Eril devletin kurbanı analar
12 Eylül faşist darbesinin gözaltındaki ilk kayıplarından olan oğlu Cemil Kırbayır’ı 33 yıl boyunca arayan, belki kendisi evde yokken gelir de kapıda kalır diye evinin kapısını kapamayan, “Oğlumun mezarını görmeden, başında dua etmeden ölmeyeceğim, onu bulmak sana düşer” diyerek Tayyip Erdoğan’a seslenen Göle’li Berfo Ana 107 (kimi kaynaklara göre 105) yaşına kadar oğluna bir mezar bulmak için Azrail’e direndi, bulamadan öldü.

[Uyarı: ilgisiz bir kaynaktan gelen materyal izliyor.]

(* ===== verification/Json.v ===== *)
(** * JSON values and their decoding into Go structs

    The bodies exchanged by the operator and the router agent, at the level of
    JSON values: an integer literal is [JNum], any other number [JFrac].
    Decoding follows [encoding/json]: members are taken in order, names match
    up to case folding, [null] and unknown names change nothing, and a member
    of the wrong type makes the whole decoding an error. *)

From S2P Require Import Prelude GoStd.

Local Open Scope Z_scope.

Inductive json :=
| JNull
| JBool (b : bool)
| JNum (n : Z)
| JFrac (literal : string)
| JStr (s : string)
| JArr (l : list json)
| JObj (l : list (string * json)).

(** The fold [encoding/json] compares names with, on the runes that can fold
    to ASCII: letters, U+017F and U+212A. *)
Definition fold_rune (r : Z) : Z :=
  if (65 <=? r) && (r <=? 90) then r + 32
  else if r =? 383 then 115 else if r =? 8490 then 107 else r.

Definition fold_name (s : string) : list Z := map fold_rune (runes (bytes s)).

Definition key_match (field key : string) : bool :=
  bool_decide (fold_name field = fold_name key).

(** Decoders of one member: the new value, or [None] on a type error. *)
Definition dec_string (j : json) (old : string) : option string :=
  match j with JStr s => Some s | JNull => Some old | _ => None end.

Definition dec_bool (j : json) (old : bool) : option bool :=
  match j with JBool b => Some b | JNull => Some old | _ => None end.

(** An [int]: 64 bits on the platforms the program is built for. *)
Definition dec_int (j : json) (old : Z) : option Z :=
  match j with
  | JNum n => if decide (- 2 ^ 63 ≤ n < 2 ^ 63) then Some n else None
  | JNull => Some old
  | _ => None
  end.

(** [time.Time.UnmarshalJSON]; [parse] is RFC 3339 parsing. *)
Definition dec_time (parse : string → option Z) (j : json) (old : Z) : option Z :=
  match j with JStr s => parse s | JNull => Some old | _ => None end.

(** Decoding into a struct: [upd] updates the field a name denotes; the
    boolean records whether every member had the right type. *)
Definition dec_members {A} (upd : string → json → A → option A) (l : list (string * json))
    (a : A) : A * bool :=
  fold_left (λ '(a, ok) '(k, j), match upd k j a with
                                 | Some a' => (a', ok)
                                 | None => (a, false)
                                 end) l (a, true).

Definition dec_struct {A} (upd : string → json → A → option A) (zero : A) (j : json)
    : A * bool :=
  match j with
  | JObj l => dec_members upd l zero
  | JNull => (zero, true)
  | _ => (zero, false)
  end.

(** A body: [None] when the bytes are not one JSON value.  [Decode] gives the
    struct (partly filled on an error) and whether there was no error. *)
Definition Decode {A} (upd : string → json → A → option A) (zero : A) (body : option json)
    : A * bool :=
  match body with
  | None => (zero, false)
  | Some j => dec_struct upd zero j
  end.

(** Decide which field a literal name denotes. *)
Ltac keys := repeat
  match goal with
  | |- context [key_match ?a ?b] =>
    let v := eval vm_compute in (key_match a b) in
    replace (key_match a b) with v by (vm_compute; reflexivity); cbv iota
  end.

Lemma dec_members_cons {A} (upd : string → json → A → option A) k j l a a' :
  upd k j a = Some a' → dec_members upd ((k, j) :: l) a = dec_members upd l a'.
Proof. intros H. unfold dec_members. simpl. by rewrite H. Qed.
(* ===== verification/SshConcurrency.v ===== *)
(** * The SSH connection manager's goroutines (internal/ssh/manager.go)

    One manager, shared by the callers of its methods and by its two background
    loops ([keepAliveLoop], [reconnectLoop]).  A step of a goroutine is one
    section under the manager's mutex (the [_locked] functions of SshManager)
    or one external call; Threads interleaves the goroutines. *)

From Stdlib Require Import SpecFloat.
From S2P Require Import Prelude Effects GoStd Json Http ClaimTypes Env SshManager Threads.

Local Open Scope Z_scope.

(** ** The shared memory *)

(** The manager, its wait group, and what it was given by the libraries: the
    contexts created with their parents, those cancelled, and the connections
    that are open.  [fresh_id] is the next context or connection. *)
Record Sm := {
  mgr : SSHConnectionManager;
  wg : Z;
  parent_of : gmap ctx ctx;
  cancelled_ : gset ctx;
  open : gset connid;
  fresh_id : nat;
}.

Definition set_mgr (f : SSHConnectionManager → SSHConnectionManager) (s : Sm) : Sm :=
  {| mgr := f (mgr s); wg := wg s; parent_of := parent_of s; cancelled_ := cancelled_ s;
     open := open s; fresh_id := fresh_id s |}.
Definition add_wg (d : Z) (s : Sm) : Sm :=
  {| mgr := mgr s; wg := wg s + d; parent_of := parent_of s; cancelled_ := cancelled_ s;
     open := open s; fresh_id := fresh_id s |}.
Definition set_open (o : gset connid) (n : nat) (s : Sm) : Sm :=
  {| mgr := mgr s; wg := wg s; parent_of := parent_of s; cancelled_ := cancelled_ s;
     open := o; fresh_id := n |}.
Definition cancel_id (c : ctx) (s : Sm) : Sm :=
  {| mgr := mgr s; wg := wg s; parent_of := parent_of s; cancelled_ := {[c]} ∪ cancelled_ s;
     open := open s; fresh_id := fresh_id s |}.

(** [context.WithCancel]; a nil parent is the background context. *)
Definition with_cancel (p : option ctx) (s : Sm) : ctx * Sm :=
  (fresh_id s,
   {| mgr := mgr s; wg := wg s;
      parent_of := match p with Some p => <[fresh_id s := p]> (parent_of s) | None => parent_of s end;
      cancelled_ := cancelled_ s; open := open s; fresh_id := Datatypes.S (fresh_id s) |}).

(** A context is done when it or its parent was cancelled (contexts are at most
    two deep: the base context and its child). *)
Definition is_done (c : ctx) (s : Sm) : bool :=
  bool_decide (c ∈ cancelled_ s) ||
  match parent_of s !! c with Some p => bool_decide (p ∈ cancelled_ s) | None => false end.

Definition done_opt (p : option ctx) (s : Sm) : bool :=
  match p with Some c => is_done c s | None => false end.

(** ** Calls *)

Inductive Counter := CActive | CInactive | CDrops | CReconnects.

Definition count (c : Counter) : Metrics → Metrics :=
  match c with
  | CActive => IncActive | CInactive => DecActive | CDrops => IncDrops | CReconnects => IncReconnects
  end.

(** The loops, as goroutines to start. *)
Inductive Loop := KeepAlive | Reconnect (parent : option ctx) (backoff : Z).

Section calls.
Context `{L : Lib}.

Inductive SmE : Type → Type :=
(* sections under the mutex *)
| LStart : SmE bool                                        (* false: already started *)
| LEstablish (c : connid) : SmE (option connid * bool)     (* old connection, was connected *)
| LTransition : SmE (option (bool * option connid * option ctx * option ctx))
                                                           (* None: already reconnecting *)
| LReconnected (parent : option ctx) : SmE unit
| LClose : SmE (option (option ctx * option ctx * option connid * bool))
                                                           (* None: not started *)
| LContext : SmE (option ctx)
| LConn : SmE (option connid)
| LUptime (uptime : spec_float) : SmE spec_float           (* the previous one *)
(* the field m.ctx read without the mutex *)
| ReadCtx : SmE (option ctx)
(* atomic counters, contexts, goroutines *)
| Count (c : Counter) : SmE unit
| Cancel (c : ctx) : SmE unit
| Notify (e : Event) : SmE unit
| GoLoop (l : Loop) : SmE unit
| WgDone : SmE unit
| Wait : SmE unit                                          (* wg.Wait *)
(* the libraries *)
| Dial_ : SmE (result string connid)
| CloseConn (c : connid) : SmE unit
| Run (c : connid) (command : string) : SmE (result string string)
(* select: true for the ticker or the timer, false for a context that is done *)
| Tick (c : ctx) : SmE bool
| IsDone (p : option ctx) : SmE bool
| Timer (d : Z) (p : option ctx) : SmE bool
| NilPanic : SmE Empty_set.

Abbreviation SmP := (proc SmE).

(** What a call may answer and do. *)
Definition sm_resp X (e : SmE X) (s : Sm) : X → Sm → Prop :=
  match e in SmE X return X → Sm → Prop with
  | LStart => λ x s',
      if started (mgr s) then x = false ∧ s' = s
      else let '(base, s1) := with_cancel None s in
           let '(c, s2) := with_cancel (Some base) s1 in
           x = true ∧ s' = set_mgr (start_locked base c) s2
  | LEstablish c => λ x s',
      x = (conn (mgr s), connected (mgr s)) ∧ s' = set_mgr (establish_locked c) s
  | LTransition => λ x s',
      if reconnecting (mgr s) then x = None ∧ s' = s
      else x = Some (connected (mgr s), conn (mgr s), cancel (mgr s), baseCtx (mgr s)) ∧
           s' = set_mgr transition_locked s
  | LReconnected p => λ _ s',
      match mctx (mgr s), cancel (mgr s) with
      | Some c, Some _ => s' = set_mgr (reconnected_locked c) s
      | _, _ => let '(c, s1) := with_cancel p s in s' = set_mgr (reconnected_locked c) s1
      end
  | LClose => λ x s',
      if started (mgr s)
      then x = Some (cancel (mgr s), baseCancel (mgr s), conn (mgr s), connected (mgr s)) ∧
           s' = set_mgr close_locked s
      else x = None ∧ s' = s
  | LContext => λ x s', x = mctx (mgr s) ∧ s' = s
  | LConn => λ x s', x = conn (mgr s) ∧ s' = s
  | LUptime u => λ x s', x = lastUptime (mgr s) ∧ s' = set_mgr (check_locked u) s
  | ReadCtx => λ x s', x = mctx (mgr s) ∧ s' = s
  | Count c => λ _ s', s' = set_mgr (set_metrics (count c)) s
  | Cancel c => λ _ s', s' = cancel_id c s
  | Notify _ => λ _ s', s' = s
  | GoLoop _ => λ _ s', s' = add_wg 1 s
  | WgDone => λ _ s', s' = add_wg (-1) s
  | Wait => λ _ s', wg s = 0 ∧ s' = s
  | Dial_ => λ x s',
      match x with
      | Ok c => c = fresh_id s ∧
                s' = set_open ({[c]} ∪ open s) (Datatypes.S (fresh_id s)) s
      | Err _ => s' = s
      end
  | CloseConn c => λ _ s', s' = set_open (open s ∖ {[c]}) (fresh_id s) s
  | Run _ _ => λ _ s', s' = s
  | Tick c => λ x s', (x = false → is_done c s = true) ∧ s' = s
  | IsDone p => λ x s', x = done_opt p s ∧ s' = s
  | Timer _ p => λ x s', (x = false → done_opt p s = true) ∧ s' = s
  | NilPanic => λ _ _, False
  end.

(** ** The methods *)

(** The configuration the manager was made of, and the one it keeps. *)
Context (raw : RouterConfig).
Definition cfg : RouterConfig := with_defaults raw.

Definition nil_panic {A} : SmP A := Vis NilPanic (λ x : Empty_set, match x with end).

Definition close_opt (c : option connid) : SmP unit :=
  match c with Some c => trigger (CloseConn c) | None => mret tt end.
Definition cancel_opt (c : option ctx) : SmP unit :=
  match c with Some c => trigger (Cancel c) | None => mret tt end.

Definition establishConnection : SmP (result string unit) :=
  r ← trigger Dial_;
  match r with
  | Err e => mret (Err ("ssh dial failed: " +:+ e))
  | Ok c =>
    old ← trigger (LEstablish c);
    _ ← close_opt old.1;
    _ ← (if (old.2 : bool) then mret tt else trigger (Count CActive));
    _ ← trigger (Count CReconnects);
    _ ← trigger (Notify {| Reason := ReasonReconnectSuccess; Ev_Err := None |});
    mret (Ok tt)
  end.

Definition transitionToReconnecting (err : string) : SmP unit :=
  t ← trigger LTransition;
  match t with
  | None => mret tt
  | Some (wasConnected, c, cancel, baseCtx) =>
    _ ← cancel_opt cancel;
    _ ← close_opt c;
    _ ← (if (wasConnected : bool) then trigger (Count CInactive) else mret tt);
    _ ← trigger (Count CDrops);
    _ ← trigger (Notify {| Reason := ReasonConnectionDrop; Ev_Err := Some err |});
    trigger (GoLoop (Reconnect baseCtx (InitialBackoff cfg)))
  end.

Definition handleConnectionDrop (err : string) : SmP unit := transitionToReconnecting err.

(** [Start] with a context that lives as long as the operator. *)
Definition Start : SmP (result string unit) :=
  ok ← trigger LStart;
  if (ok : bool) then
    r ← establishConnection;
    match r with
    | Err e =>
      _ ← transitionToReconnecting e;
      mret (Err ("initial connection failed, reconnecting in background: " +:+ e))
    | Ok _ => _ ← trigger (GoLoop KeepAlive); mret (Ok tt)
    end
  else mret (Err "ssh manager already started").

Definition RunCommand (command : string) : SmP (result string string) :=
  c ← trigger LConn;
  match c with
  | None => mret (Err "ssh connection not established")
  | Some c => trigger (Run c command)
  end.

Definition checkConnection : SmP (result string unit) :=
  x ← trigger LContext;
  match x with
  | None => mret (Err "manager context unavailable")
  | Some _ =>
    r ← RunCommand (KeepAliveCommand cfg);
    match r with
    | Err e => mret (Err e)
    | Ok output =>
      match parseUptime output with
      | Err e => mret (Err e)
      | Ok uptime =>
        previous ← trigger (LUptime uptime);
        _ ← (if reboot_detected previous uptime
             then trigger (Notify {| Reason := ReasonReboot; Ev_Err := None |}) else mret tt);
        mret (Ok tt)
      end
    end
  end.

Definition Close : SmP unit :=
  r ← trigger LClose;
  match r with
  | None => mret tt
  | Some (cancel, baseCancel, c, wasConnected) =>
    _ ← cancel_opt cancel;
    _ ← cancel_opt baseCancel;
    _ ← trigger Wait;
    _ ← close_opt c;
    if (wasConnected : bool) then trigger (Count CInactive) else mret tt
  end.

(** ** The loops *)

(** One iteration of [keepAliveLoop]; the select reads the field [m.ctx]. *)
Definition keepAliveLoop : SmP (option Loop) :=
  x ← trigger ReadCtx;
  match x with
  | None => nil_panic
  | Some c =>
    fired ← trigger (Tick c);
    if (fired : bool) then
      r ← checkConnection;
      match r with
      | Ok _ => mret (Some KeepAlive)
      | Err e => _ ← handleConnectionDrop e; _ ← trigger WgDone; mret None
      end
    else _ ← trigger WgDone; mret None
  end.

(** [backoff *= 2], cut at [MaxBackoff]; [time.Duration] is an [int64]. *)
Definition grow (backoff : Z) : Z :=
  let b := wrap64s (backoff * 2) in if MaxBackoff cfg <? b then MaxBackoff cfg else b.

(** One iteration of [reconnectLoop]. *)
Definition reconnectLoop (parent : option ctx) (backoff : Z) : SmP (option Loop) :=
  d ← trigger (IsDone parent);
  if (d : bool) then _ ← trigger WgDone; mret None
  else
    r ← establishConnection;
    match r with
    | Err _ =>
      fired ← trigger (Timer backoff parent);
      if (fired : bool) then mret (Some (Reconnect parent (grow backoff)))
      else _ ← trigger WgDone; mret None
    | Ok _ =>
      _ ← trigger (LReconnected parent);
      _ ← trigger (GoLoop KeepAlive);
      _ ← trigger WgDone;
      mret None
    end.

Definition loop (l : Loop) : SmP (option Loop) :=
  match l with
  | KeepAlive => keepAliveLoop
  | Reconnect p b => reconnectLoop p b
  end.

Definition sm_spawned X (e : SmE X) : list (SmP (option Loop)) :=
  match e with GoLoop l => [loop l] | _ => [] end.

(** ** Callers *)

Definition call_Start : SmP (option Loop) := _ ← Start; mret None.
Definition call_Close : SmP (option Loop) := _ ← Close; mret None.
Definition call_Run (command : string) : SmP (option Loop) := _ ← RunCommand command; mret None.

(** Callers of every method; and callers of every method but [Close]. *)
Inductive caller : SmP (option Loop) → Prop :=
| caller_start : caller call_Start
| caller_close : caller call_Close
| caller_run command : caller (call_Run command).

Inductive user : SmP (option Loop) → Prop :=
| user_start : user call_Start
| user_run command : user (call_Run command).

Definition fresh_sm : Sm :=
  {| mgr := fresh_manager raw; wg := 0; parent_of := ∅; cancelled_ := ∅; open := ∅; fresh_id := 0 |}.
End calls.

Abbreviation SmP := (proc SmE).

Silopi’de, komşusundan dönerken Aralık 2015’te keskin nişancılar tarafından öldürülen, sokağa çıkma yasağı nedeniyle defnine izin verilmediğinden ölü bedeni 7 gün sokakta kalan Taybet Ana da, binlercesi, onbinlercesi arasından hatırladığımız eril devlet cinayeti kurbanlarından biri. O bir kurşunla, kolay ölümle öldürüldü; Semihe, Elmas, Berfo analar ve evlatlarının kemiklerini, ölülerini arayan, hiç değilse bir mezarları olsun diye ömür boyu çırpınan başka analar ağır ağır ölüme gönderildi.
Erkek ve devlet şiddeti bir ve bütündür
Kimileri; kadınların erkeklerin işlediği cinayetlere kurban gitmesiyle Elmas, Berfo, Semiha anaların ölümlerinin ne alakâsı var, diye düşünebilir. Evet, var; katil aynı: İster kişi ister devlet olsun, ister tek kurşunla ister yıllarca en ağır acıları çektirerek olsun, eril iktidar zihniyetinin ve şiddetinin ölümcül edimleridir bunlar.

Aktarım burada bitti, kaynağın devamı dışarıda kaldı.